The other day, while waiting in line to see the receptionist so I could finally see a doctor, I started chatting with a woman ahead of me.

You know the usual hospital queue talk.

“Why is the line moving like a tortoise carrying groceries?”

Somewhere between those questions and our collective sighing, she mentioned she had recently joined a health insurance scheme.

About a month and a half ago.

When she signed up, they told her the insurance would start working after 30 days.

That sounded fair. Systems need time.

Paperwork needs to stretch its legs.

Files need to travel from one desk to another like tourists on holiday.

But when it was her turn, the receptionist calmly informed her she would need to wait another 60 days before she could actually use it.

Another. Sixty. Days.

The woman blinked, I blinked too.

Because there we both were, at the hospital, clearly not there for the interior decoration, and she was being told the help she signed up for would be available… later.

Much later.

Possibly after the illness had already solved itself.

Most people who sign up for health insurance when they are already sick don’t do it alone. Usually, it’s a small community project.

Friends contribute. Family members send money. Someone starts a WhatsApp fundraising message. A cousin knows a guy who knows where to register.

Everyone comes together thinking, “At least this will help.”

Sometimes it’s the biggest help people can afford to give.

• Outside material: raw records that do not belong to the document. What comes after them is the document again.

Lemma put_comm l o1 d o2 s : 0 <= o1 -> 0 <= o2 -> o1 + zlen d <= zlen l -> o2 + zlen s <= zlen l ->
  apart (o1, zlen d) (o2, zlen s) -> put (put l o1 d) o2 s = put (put l o2 s) o1 d.
Proof.
  intros H1 H2 H3 H4 Ha. apply list_eq. intros i.
  rw !lookup_put ?zlen_put //. unfold apart in Ha. cbn in Ha.
  destruct (decide (o2 <= i < o2 + zlen s)), (decide (o1 <= i < o1 + zlen d)); done || lia.
Qed.

Lemma bytes_ordered a l o1 n1 o2 n2 : 0 <= o1 -> 0 <= n1 -> o1 + n1 <= o2 -> 0 <= n2 -> o2 + n2 <= zlen l ->
  bytes a l ⊢ two_parts a l o1 n1 o2 n2.
Proof.
  intros H1 H2 H3 H4 H5. destruct (split_two l o1 n1 o2 n2) as (A & B & C & D & E & -> & EA & EB & EC & ED); try done.
  assert (Hcut : cut (A ++ B ++ C ++ D ++ E) o2 n2 = D).
  { rw EC -ED. replace (A ++ B ++ C ++ D ++ E) with ((A ++ B ++ C) ++ D ++ E) by (by rw -!app_assoc). apply cut_app. }
  unfold two_parts. rw Hcut -EA -EB cut_app.
  rw !bytes_app. iIntros "(A & B & C & D & E)". iFrame "B".
  replace (a + zlen A + zlen B + zlen C) with (a + o2) by (rw EC; rw !zlen_app; lia). iFrame "D".
  iIntros (d s) "[%Hd %Hs] B D". rw put_app //.
  replace (put (A ++ d ++ C ++ D ++ E) o2 s) with (A ++ d ++ C ++ s ++ E).
  - rw !bytes_app Hd. iFrame. replace (a + zlen A + zlen B + zlen C) with (a + o2) by (rw EC; rw !zlen_app; lia).
    rw Hs ED. iFrame.
  - replace (A ++ d ++ C ++ D ++ E) with ((A ++ d ++ C) ++ D ++ E) by (by rw -!app_assoc).
    replace o2 with (zlen (A ++ d ++ C)) by (rw EC; rw !zlen_app; lia). rw put_app; [by rw -!app_assoc|lia].
Qed.

Lemma bytes_two a l s t : inside (zlen l) s -> inside (zlen l) t -> apart s t -> 0 < s.2 ->
  bytes a l ⊢ two_parts a l s.1 s.2 t.1 t.2.
Proof.
  destruct s as [o1 n1], t as [o2 n2]. unfold inside, apart. cbn. intros (H1 & H2 & H3) (H4 & H5 & H6) Ha Hn.
  destruct (decide (o1 + n1 <= o2)) as [H|H]; [by apply bytes_ordered|].
  destruct (decide (o2 + n2 <= o1)) as [H'|H'].
  - rw (bytes_ordered a l o2 n2 o1 n1) //. iIntros "(B2 & B1 & W)". iFrame.
    iIntros (d s) "[%Hd %Hs] D S". rw put_comm; [by iApply ("W" with "[//] S D")|..]; try lia.
    unfold apart. cbn. lia.
  - assert (n2 = 0) as -> by lia. rw (bytes_ordered a l o1 n1 (o1 + n1) 0); [|lia..].
    iIntros "(B1 & B2 & W)". unfold two_parts. rw !cut_0 !bytes_nil. iFrame "B1 B2".
    iIntros (d s) "[%Hd %Hs] D S".
    assert (s = []) as -> by (destruct s; [done|unfold zlen in Hs; cbn in Hs; lia]).
    assert (Hl : zlen (put l o1 d) = zlen l) by (apply zlen_put; lia).
    rw bytes_nil. iSpecialize ("W" $! d [] with "[//] D"). rw bytes_nil !put_nil ?Hl; [|lia..]. by iApply "W".
Qed.

(** ** The members of a message *)

Definition member (R : pb_field -> list Z -> list Z -> iProp) (f : pb_field) (pd ps : Z) : iProp :=
  ∃ ld ls, ⌜zlen ld = field_span f /\ zlen ls = size_len f⌝ ∧ bytes pd ld ∗ bytes ps ls ∗ R f ld ls.
Definition pure_member (N : pb_field -> list Z -> list Z -> Prop) (f : pb_field) (pd ps : Z) : iProp :=
  ∃ ld ls, ⌜zlen ld = field_span f /\ zlen ls = size_len f /\ N f ld ls⌝ ∧ bytes pd ld ∗ bytes ps ls.

Section Members.
Context (e : env) (d : nat) (fields : list pb_field) (size : Z).
Hypothesis Hwf : struct_wf e d fields size.
Variable a : Z.

Lemma data_part_len k p l : place fields !! k = Some p -> zlen l = size ->
  zlen (data_part p l) = field_span p.1 /\ zlen (size_part p l) = size_len p.1.
Proof.
  intros Hp Hl. destruct (member_slots _ _ _ _ Hwf _ _ Hp) as ((H1 & H2 & H3) & (H4 & H5 & H6) & _). cbn in *.
  split; (apply zlen_cut; [done|done|lia]).
Qed.

(** One member of the struct with contents [l]. *)
Lemma member_parts k f off l : place fields !! k = Some (f, off) -> zlen l = size ->
  bytes a l ⊢ two_parts a l off (field_span f) (off + size_offset f) (size_len f).
Proof.
  intros Hp Hl. destruct (member_slots _ _ _ _ Hwf _ _ Hp) as (H1 & H2 & H3). rw -Hl in H1 H2.
  apply (bytes_two a l _ _ H1 H2 H3). cbn. destruct (place_lookup _ _ _ _ Hwf _ _ _ Hp) as [_ Hf].
  by eapply span_positive.
Qed.
(* ===== verification/PbSafeRelease.v ===== *)
(** * nanopb decoder: defaults and releases

    [pb_message_set_to_defaults] writes the members of the struct and nothing else, and
    leaves a message without blocks, whatever the struct held. *)
From iris.bi Require Import bi.
From iris.proofmode Require Import proofmode.
From S2P Require Import Prelude Mem PbIstream PbOstream PbField PbDecode PbMessage PbIter PbSchema HeapLogic PbOwn.

#[local] Open Scope Z_scope.

(** ** Pointers and counters in memory *)

Lemma is_ptr_value p l : is_ptr p l -> length l = 8%nat /\ le_value l = p.
Proof. intros [-> Hp]. rw le_bytes_length le_value_bytes. split; [done|]. by apply wrap_small. Qed.
Lemma is_count_value n l : is_count n l -> length l = 4%nat /\ le_value l = n.
Proof. intros [-> Hp]. rw le_bytes_length le_value_bytes. split; [done|]. by apply wrap_small. Qed.

Lemma wp_load_ptr a p l Φ : is_ptr p l ->
  bytes a l -∗ (bytes a l -∗ Φ (Some p)) -∗ wp (load_ptr a) Φ.
Proof. iIntros ([Hl <-]%is_ptr_value) "B HΦ". by iApply (wp_load with "B"). Qed.

Lemma wp_store_ptr a p l Φ : zlen l = 8 -> 0 <= p < 2 ^ 64 ->
  bytes a l -∗ (∀ l', <affine> ⌜zlen l' = 8 /\ is_ptr p l'⌝ -∗ bytes a l' -∗ Φ (Some tt)) -∗ wp (store_ptr a p) Φ.
Proof.
  iIntros (Hl Hp) "B HΦ". iApply (wp_store with "B"); [unfold zlen, sizeof_ptr, sizeof_pb_size_t in *; lia|].
  iIntros "B". iApply ("HΦ" with "[%] B"). by split.
Qed.

Lemma wp_read_size a n l Φ : 0 < a -> is_count n l ->
  bytes a l -∗ (bytes a l -∗ Φ (Some n)) -∗ wp (read_size a) Φ.
Proof.
  iIntros (Ha [Hl <-]%is_count_value) "B HΦ". unfold read_size, LOCAL_SIZE.
  rw (proj2 (Z.eqb_neq a (-1))); [|lia]. by iApply (wp_load with "B").
Qed.

Lemma wp_write_size a n l Φ : 0 < a -> zlen l = 4 -> 0 <= n < 2 ^ 32 ->
  bytes a l -∗ (∀ l', <affine> ⌜zlen l' = 4 /\ is_count n l'⌝ -∗ bytes a l' -∗ Φ (Some tt)) -∗ wp (write_size a n) Φ.
Proof.
  iIntros (Ha Hl Hn) "B HΦ". unfold write_size, LOCAL_SIZE. rw (proj2 (Z.eqb_neq a (-1))); [|lia].
  iApply (wp_store with "B"); [unfold zlen, sizeof_ptr, sizeof_pb_size_t in *; lia|].
  iIntros "B". iApply ("HΦ" with "[%] B"). by split.
Qed.

(** ** One field *)

Section Field.
Context (e : env) (d : nat) (fields : list pb_field) (size : Z).
Hypothesis Hwf : struct_wf e d fields size.
Variable a : Z.
Hypothesis Ha : 0 < a.

(** The addresses of a member. *)
Lemma member_addr it f off : at_field fields a it f off ->
  0 < pData it /\ pData it = a + off /\ pSize it = a + off + size_offset f /\ 0 < pSize it /\
  (pSize it =? pData it) = (size_offset f =? 0).
Proof.
  intros (_ & Hp & _ & Hd & Hs). destruct (member_slots _ _ _ _ Hwf _ _ Hp) as ((H1 & _) & (H2 & _) & _). cbn in H1, H2.
  rw Hs Hd. split_and!; try done; try lia.
Qed.

Variable message_rec : list pb_field -> Z -> M dstate unit.
Variable field_rec : pb_field_iter -> M dstate unit.
Hypothesis Hrec : forall fs sz b, schema_ok e d fs sz = true -> 0 < b ->
  raw sz b ⊢ wp (message_rec fs b) (fun o => ⌜o = Some tt⌝ ∧ nmsg e d fs sz b).

Lemma wp_default_value f b l : field_wf e (schema_ok e d) f -> is_static f = true -> 0 < b -> zlen l = data_size f ->
  bytes b l ⊢ wp (if is_sub f then
      let! fields := of_opt (submsg_fields e (ptr f)) in message_rec fields b
    else match ptr f with
       | ptr_default l =>
           if zlen l <? data_size f then ubm
           else upd_mem (fun m => store_bytes m b (ztake (data_size f) l))
       | ptr_null => memset0_m b (data_size f)
       | ptr_submsg _ => ubm
       end)
    (fun o => ⌜o = Some tt⌝ ∧ ∃ l', ⌜zlen l' = data_size f /\ item_nul e (nulls e d) f l'⌝ ∧ bytes b l').
Proof.
  iIntros (Hf Hst Hb Hl) "B". unfold item_nul. pose proof (wf_data _ _ _ Hf) as Hds. destruct (is_sub f) eqn:Es.
  - destruct (wf_sub _ _ _ Hf Es) as (fs & Hfs & Hok). wbind. iApply (wp_of_opt _ fs); [done|].
    iApply (wp_use with "[B]"); [by apply Hrec|by iExists l; iSplit|].
    iIntros (o) "[-> (%l' & [%Hl' %Hn] & B)]". iSplit; [done|]. iExists l'. rw Hfs. by iSplit.
  - rw Hst. cbn [negb andb]. pose proof (wf_default _ _ _ Hf Es) as Hdef. destruct (ptr f) as [|i|l0]; [| done |].
    + iApply (wp_memset0 with "B"); [done|]. iIntros "B". iSplit; [done|]. iExists _. iSplit; [|done].
      iPureIntro. unfold zlen. rw length_replicate. split; [lia|done].
    + rw (proj2 (Z.ltb_ge _ _) Hdef). iApply (wp_store_bytes with "B").
      { rw zlen_ztake; lia. }
      iIntros "B". iSplit; [done|]. iExists _. iSplit; [|done]. iPureIntro. rw zlen_ztake; [done|lia].
Qed.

And then the person gets to the hospital and discovers the card is basically on probation.

“Please wait 90 days.”

Ninety days. That’s a whole trimester. A tomato plant could grow, fruit and be harvested in that time.

Then I remembered...back in 2019, I took out health insurance for my dad. Responsible daughter behaviour.

The kind that makes family WhatsApp groups proud.

Every year since then, the premiums have been paid faithfully.

And thankfully, my dad has stayed healthy.

Which is great.

Except he has never used the insurance. Not once.

Seven years of contributions. Zero claims.

Now I’m grateful for that, of course.

But still… when you hear stories like the woman’s in that queue, a few questions start knocking on the door of your mind.

If someone signs up while already sick and is told to wait months before they can use the service…

And someone else pays for years without ever using it…

What exactly happens in between?

Insurance experts will say waiting periods are necessary to stop people from signing up only when they are already ill. Fair enough.

But standing in that queue, the logic felt slightly… comedic.

It felt like buying a fire extinguisher and being told you can only use it once the house has finished burning.

Or paying for an umbrella but being advised to open it after the rain stops.

What happens if someone joins the scheme but doesn’t survive long enough to see the card become active?

Do the contributions get refunded?

Do they roll over to the afterlife?

Health insurance is supposed to give people peace of mind.

The promise is simple: contribute steadily so that when illness shows up uninvited, as it always does, you don’t also have to worry about your bank account collapsing.

But sometimes it feels like the system runs on a completely different timetable.